Curitiba - O deputado federal Ratinho Júnior, presidente do PSC no Paraná, confirmou ontem em entrevista coletiva à imprensa que desistiu da candidatura própria à Prefeitura de Curitiba e que a sigla apoiará, então, a chapa do PT, encabeçada por Gleisi Hoffmann. Mas, ao contrário do que se anunciava nos bastidores políticos, Ratinho Júnior também não sairá como vice na chapa petista. Para o posto, a sigla reivindica agora o nome do ex-vereador de Curitiba Borges Reis (PSC). O PT, que ainda tenta o nome do deputado estadual Carlos Simões (PR) para vice, bate o martelo sobre a questão no domingo próximo.
Nome cotado desde o início para se lançar ao Executivo da Capital paranaense, Ratinho Júnior admite que o pouco tempo de TV foi um dos motivos que o levou a desistir do pleito. ''Chegamos à conclusão que era uma aventura. As diretrizes do Tribunal Superior Eleitoral (TSE) limitaram muito a propaganda eleitoral nas ruas. Sai ganhando quem tem mais tempo na TV''. A pressão por parte dos demais candidatos do PSC, que contavam com o apoio do deputado federal nas suas campanhas eleitorais, também teria pesado na sua decisão. ''Recebi pedidos para não sair candidato porque daí não teria tempo para ajudar os outros''. A coligação entre PSC e PT, apenas na majoritária, será oficializada domingo.
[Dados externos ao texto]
(** C3: when the content parts hold inline data, [editImage] returns
    the data URL made from the first part, in part order, that has
    inline data, wherever that part stands. *)
Theorem editImage_returns_first_image :
  forall (ai : GoogleGenAI) (base64Image prompt : string)
         (response : GenerateContentResponse)
         (pre : list Part) (p : Part) (blob : Blob) (post : list Part),
    construct ai = None ->
    generateContent ai (editRequest base64Image prompt) = Fulfilled response ->
    contentParts response = Some (pre ++ p :: post)%list ->
    (forall q, In q pre -> inlineData q = None) ->
    inlineData p = Some blob ->
    outcome (editImage ai base64Image prompt)
    = Fulfilled ("data:image/png;base64," ++ template (data blob)).
Proof.
  intros ai base64Image prompt response pre p blob post Hc Hr Hps Hpre Hp.
  unfold editImage. rewrite Hc, Hr, (editImage_try_parts _ _ Hps).
  rewrite (scanParts_skip _ _ Hpre). simpl. rewrite Hp. reflexivity.
Qed.

Lemma editImage_returns_first_image_witness :
  outcome (editImage (respondsParts [textPart "Here you go"; pngPart "iVBORw0KGgo="])
             sampleImage "Add retro filter")
  = Fulfilled "data:image/png;base64,iVBORw0KGgo=".
Proof.
  apply (editImage_returns_first_image
           (respondsParts [textPart "Here you go"; pngPart "iVBORw0KGgo="])
           sampleImage "Add retro filter"
           (mkResponse
              (Some [mkCandidate (Some (mkContent
                 (Some [textPart "Here you go"; pngPart "iVBORw0KGgo="])))])
              None)
           [textPart "Here you go"] (pngPart "iVBORw0KGgo=")
           (mkBlob (Some "iVBORw0KGgo=") (Some "image/png")) []); try reflexivity.
  intros q [<-|[]]; reflexivity.
Defined.

(** C9: every string [editImage] returns begins with
    [data:image/png;base64,], and neither the outcome nor that prefix
    depends on the MIME types the response declares: rewriting them all
    leaves the outcome as it was. *)
Theorem editImage_png_prefix :
  forall (ai : GoogleGenAI) (base64Image prompt url : string),
    outcome (editImage ai base64Image prompt) = Fulfilled url ->
    (exists payload, url = "data:image/png;base64," ++ payload)
    /\ (forall f, outcome (editImage (retagClient f ai) base64Image prompt)
                  = Fulfilled url).
Proof.
  intros ai base64Image prompt url.
  unfold editImage, retagClient; simpl.
  destruct (construct ai); [discriminate|].
  destruct (generateContent ai (editRequest base64Image prompt)) as [response|e];
    simpl; [|discriminate].
  destruct (editImage_try response) as [err|u] eqn:E; simpl; [discriminate|].
  intros [= <-]. split.
  - unfold editImage_try in E.
    destruct (candidates response) as [[|cand cands]|]; try discriminate.
    destruct (content cand) as [c|]; try discriminate.
    destruct (parts c) as [ps|]; try discriminate.
    destruct (scanParts ps) as [u'|] eqn:S; try discriminate.
    injection E as <-. exact (scanParts_prefix _ _ S).
  - intros f. now rewrite editImage_try_retag, E.
Qed.

Lemma editImage_png_prefix_witness :
  (exists payload, "data:image/png;base64,/9j/4AAQ" = "data:image/png;base64," ++ payload)
  /\ (forall f,
        outcome (editImage
                   (retagClient f (respondsParts
                      [mkPart None (Some (mkBlob (Some "/9j/4AAQ") (Some "image/jpeg")))]))
                   sampleImage "p")
        = Fulfilled "data:image/png;base64,/9j/4AAQ").
Proof.
  apply (editImage_png_prefix
           (respondsParts [mkPart None (Some (mkBlob (Some "/9j/4AAQ") (Some "image/jpeg")))])
           sampleImage "p" "data:image/png;base64,/9j/4AAQ").
  reflexivity.
Defined.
Na proporcional, o PSC segue independente.
Para o quadro político em Curitiba se consolidar para as eleições de outubro próximo falta pouco: o nome do vice do pré-candidato do PMDB à Prefeitura da Capital (Carlos Moreira) é outra indefinição. O deputado estadual Cleiton Kielse (PMDB), e do próprio deputado estadual Carlos Simões (PR), são os nomes cotados. As indefinições podem seguir até o dia 30, quando termina o prazo para a realização das convenções partidárias.